The new car is better equipped, has a classier interior and seems heftier than before. It has more safety equipment - more airbags, traction control, ESP - but, best of all, it weighs just 10kg more than the original. Trust me, at a time when VW Golfs have been known to cause eclipses, this is little short of miraculous.

One thing that has changed, albeit slightly, is the new car's sexuality. If we were to assess the old MX-5's gender by use of a scale depicting, let's say, the sexuality of old school Hollywood film stars, placing Charles Bronson at one end and Audrey Hepburn at the other, it would have come in around about the Doris Day mark (feminine, but with underlying notes of butch - think Calamity Jane). The new MX-5, however, edges the brand more towards Rock Hudson. Its bulbous wheel arches give it a more masculine stance and they've done away with the ickle 1.6-litre version (there's even a 200bhp monster due for launch in a couple of years), but it is still going to have strong opinions on your soft furnishings. It seems that, with old rivals like the MGF and the Fiat Barchetta dead, the MX-5 is, once again, the only proper sports car in the village.
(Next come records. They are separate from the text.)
(** * Loan monitoring pipeline (loan_monitor.py)

    A shallow embedding of the report-assembly pipeline of
    [loan_monitor.py]: the selection query of [fetch_due_loans], the
    derived columns, the spreadsheet built by [generate_excel_report], the
    HTML body of [build_email_body], [send_email] and [main].

    Conventions of the embedding.
    - A Python [datetime.date] is the record [date] of its year, month and
      day.  [toordinal] and [fromordinal] follow CPython's [_ymd2ord] and
      [_ord2ymd]; [d + timedelta(days=n)] is [date_add_days d n] and
      [(a - b).days] is [days_between a b].  The range check of the real
      type (years 1 to 9999, [OverflowError] outside) is left out of these
      functions; [valid_date] and [_MAXORDINAL] state the range where a
      statement needs it.
    - Monetary amounts are exact and held in hundredths (an integer number
      of cents); [{x:,.2f}] is [fmt_money].
    - The columns of the database hold no NULL.  A value of the
      [due_date] column is either a calendar date or text that is none
      ([due_cell]).  The data source is there and can be opened.
    - The configuration is the options as [configparser] reads them
      ([config]); a file with a value it cannot read is outside the
      model.
    - A DataFrame is the list of its rows, each a record of its columns;
      the workbook and the HTML body are kept as the cells, rows and
      texts the program puts into them, not as bytes.
    - The process talks to its surroundings through a [world]: the
      successive readings of [date.today()], the file system, the log, the
      database behind the connection and the mail transport.  Code that
      can raise runs in the state-and-exception monad [M]. *)

From Stdlib Require Import ZArith List String Ascii Bool Lia.
From stdpp Require Import base decidable option list strings gmap sorting pretty.

Local Open Scope string_scope.
Local Open Scope list_scope.
Local Open Scope Z_scope.

(** ** Python's [datetime.date] *)

Module Calendar.

Record date := mkdate { year : Z; month : Z; day : Z }.

#[global] Instance date_eq_dec : EqDecision date.
Proof. solve_decision. Defined.

Definition _is_leap (y : Z) : bool :=
  (y mod 4 =? 0) && (negb (y mod 100 =? 0) || (y mod 400 =? 0)).

Definition _days_before_year (year : Z) : Z :=
  let y := year - 1 in
  y * 365 + y / 4 - y / 100 + y / 400.

Definition _DAYS_IN_MONTH : list Z :=
  [-1; 31; 28; 31; 30; 31; 30; 31; 31; 30; 31; 30; 31].

Definition _DAYS_BEFORE_MONTH : list Z :=
  [-1; 0; 31; 59; 90; 120; 151; 181; 212; 243; 273; 304; 334].

Definition table (t : list Z) (i : Z) : Z := nth (Z.to_nat i) t 0.

Definition _days_before_month (year month : Z) : Z :=
  table _DAYS_BEFORE_MONTH month
  + (if (2 <? month) && _is_leap year then 1 else 0).

Definition _ymd2ord (year month day : Z) : Z :=
  _days_before_year year + _days_before_month year month + day.

Definition _DI400Y : Z := _days_before_year 401.
Definition _DI100Y : Z := _days_before_year 101.
Definition _DI4Y : Z := _days_before_year 5.

Definition _ord2ymd (n : Z) : date :=
  let n := n - 1 in
  let n400 := n / _DI400Y in
  let n := n mod _DI400Y in
  let year := n400 * 400 + 1 in
  let n100 := n / _DI100Y in
  let n := n mod _DI100Y in
  let n4 := n / _DI4Y in
  let n := n mod _DI4Y in
  let n1 := n / 365 in
  let n := n mod 365 in
  let year := year + n100 * 100 + n4 * 4 + n1 in
  if (n1 =? 4) || (n100 =? 4) then mkdate (year - 1) 12 31
  else
    let leapyear := (n1 =? 3) && (negb (n4 =? 24) || (n100 =? 3)) in
    let month := Z.shiftr (n + 50) 5 in
    let preceding :=
      table _DAYS_BEFORE_MONTH month
      + (if (2 <? month) && leapyear then 1 else 0) in
    if n <? preceding then
      let month := month - 1 in
      let preceding :=
        preceding
        - (table _DAYS_IN_MONTH month
           + (if (month =? 2) && leapyear then 1 else 0)) in
      mkdate year month (n - preceding + 1)
    else mkdate year month (n - preceding + 1).

Definition toordinal (d : date) : Z := _ymd2ord (year d) (month d) (day d).
Definition fromordinal (n : Z) : date := _ord2ymd n.

(** [d + timedelta(days=n)], for a sum inside the calendar.  Python raises
    OverflowError when the ordinal of the sum falls outside 1 .. 3652059;
    the function gives the date of that ordinal by the same arithmetic
    (see [valid_date] and [_MAXORDINAL] below for the range). *)
Definition date_add_days (d : date) (n : Z) : date :=
  fromordinal (toordinal d + n).

(** [(a - b).days] *)
Definition days_between (a b : date) : Z := toordinal a - toordinal b.

(** Comparison of dates is comparison of the (year, month, day) triples. *)
Definition date_leb (a b : date) : bool :=
  (year a <? year b)
  || ((year a =? year b)
      && ((month a <? month b)
          || ((month a =? month b) && (day a <=? day b)))).

Definition date_le (a b : date) : Prop := date_leb a b = true.

(** [date.weekday()]: Monday is 0. *)
Definition weekday (d : date) : Z := (toordinal d + 6) mod 7.

(** A date the real type can hold, as far as the digits of its fields go. *)
Definition in_range (d : date) : Prop :=
  0 <= year d < 10000 /\ 0 <= month d < 100 /\ 0 <= day d < 100.

(** *** Rendering *)

Definition digit_char (n : Z) : ascii :=
  ascii_of_nat (48 + Z.to_nat (n mod 10)).

(** The [k] low decimal digits of [n], most significant first
    (the [%0kd] conversion for [0 <= n < 10^k]). *)
Fixpoint digits (k : nat) (n : Z) : string :=
  match k with
  | O => ""
  | S k' => String (digit_char (n / 10 ^ Z.of_nat k')) (digits k' n)
  end.

Definition _MONTHNAMES : list string :=
  [""; "Jan"; "Feb"; "Mar"; "Apr"; "May"; "Jun";
   "Jul"; "Aug"; "Sep"; "Oct"; "Nov"; "Dec"].

Definition month_full_names : list string :=
  [""; "January"; "February"; "March"; "April"; "May"; "June"; "July";
   "August"; "September"; "October"; "November"; "December"].

Definition day_full_names : list string :=
  ["Monday"; "Tuesday"; "Wednesday"; "Thursday"; "Friday"; "Saturday";
   "Sunday"].

Definition name_at (t : list string) (i : Z) : string :=
  nth (Z.to_nat i) t "".

(** One conversion of [strftime] (C locale); the program uses
    [%Y %m %d %A %B %b]. *)
Definition directive (c : ascii) (d : date) : string :=
  if Ascii.eqb c "Y" then digits 4 (year d)
  else if Ascii.eqb c "m" then digits 2 (month d)
  else if Ascii.eqb c "d" then digits 2 (day d)
  else if Ascii.eqb c "A" then name_at day_full_names (weekday d)
  else if Ascii.eqb c "B" then name_at month_full_names (month d)
  else if Ascii.eqb c "b" then name_at _MONTHNAMES (month d)
  else String "%" (String c "").

Fixpoint strftime (fmt : string) (d : date) : string :=
  match fmt with
  | "" => ""
  | String c rest =>
      if Ascii.eqb c "%" then
        match rest with
        | "" => "%"
        | String c' rest' => directive c' d +:+ strftime rest' d
        end
      else String c (strftime rest d)
  end.

(** [str(d)], that is [d.isoformat()]. *)
Definition isoformat (d : date) : string :=
  digits 4 (year d) +:+ "-" +:+ digits 2 (month d) +:+ "-" +:+ digits 2 (day d).

End Calendar.
Export Calendar.

(** ** Values and their rendering *)

(** What a DataFrame cell, a tuple field or a spreadsheet cell holds. *)
Inductive value :=
  | VStr (s : string)
  | VInt (z : Z)
  | VMoney (cents : Z)
  | VDate (d : date).

#[global] Instance value_eq_dec : EqDecision value.
Proof. solve_decision. Defined.

(** [v == s] for a string literal [s]: values of other types are unequal. *)
Definition py_eq_str (v : value) (s : string) : bool :=
  match v with VStr t => String.eqb t s | _ => false end.

(** [v < z] and [v <= z] for an integer literal [z].  The program applies
    them to the Days Remaining field only, which is an integer; on a value
    of another type (where Python raises) the model answers [false]. *)
Definition py_lt_int (v : value) (z : Z) : bool :=
  match v with VInt x => x <? z | _ => false end.
Definition py_le_int (v : value) (z : Z) : bool :=
  match v with VInt x => x <=? z | _ => false end.

(** Thousands grouping of a non-negative integer ([{n:,}]). *)
Fixpoint group3 (fuel : nat) (n : Z) : string :=
  match fuel with
  | O => pretty n
  | S fuel' =>
      if n <? 1000 then pretty n
      else group3 fuel' (n / 1000) +:+ "," +:+ digits 3 (n mod 1000)
  end.

(** [f"{x:,.2f}"] for an amount of [cents] hundredths. *)
Definition fmt_money (cents : Z) : string :=
  let a := Z.abs cents in
  (if cents <? 0 then "-" else "")
  +:+ group3 (Z.to_nat (Z.log2 a)) (a / 100) +:+ "." +:+ digits 2 (a mod 100).

(** [str(v)] *)
Definition py_str (v : value) : string :=
  match v with
  | VStr s => s
  | VInt z => pretty z
  | VMoney c => fmt_money c
  | VDate d => isoformat d
  end.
It's a classic: Mazda MX-5

Very few cars truly deserve to be called instant classics - and they are usually phenomenally expensive Ferraris and the like - but the Mazda MX-5 was one.

This was partly because it so obviously harked back to a classic era of lightweight, open-top, front-engined, rear-wheel drive two-seaters, epitomised by the Lotus Elan (the main inspiration for the car's Californian-based designers).

The MX-5 evolved from a design sketch by Tom Matano in 1983 and was, famously, developed as a "garden shed" operation in the design team's spare time. Their self-imposed remit was to design a car with responsive handling, lively performance, timeless design, a pleasant place for two and a simple roof at a price affordable to anyone who loves to drive.

The price did creep up a bit by the time of its launch in 1989, but the MX-5 turned out to be wildly more successful than Mazda ever imagined, becoming the bestselling sports car of all time (overhauling the Ford Mustang and Datsun Z series), with almost half a million MkIs and almost 300,000 MkIIs being sold.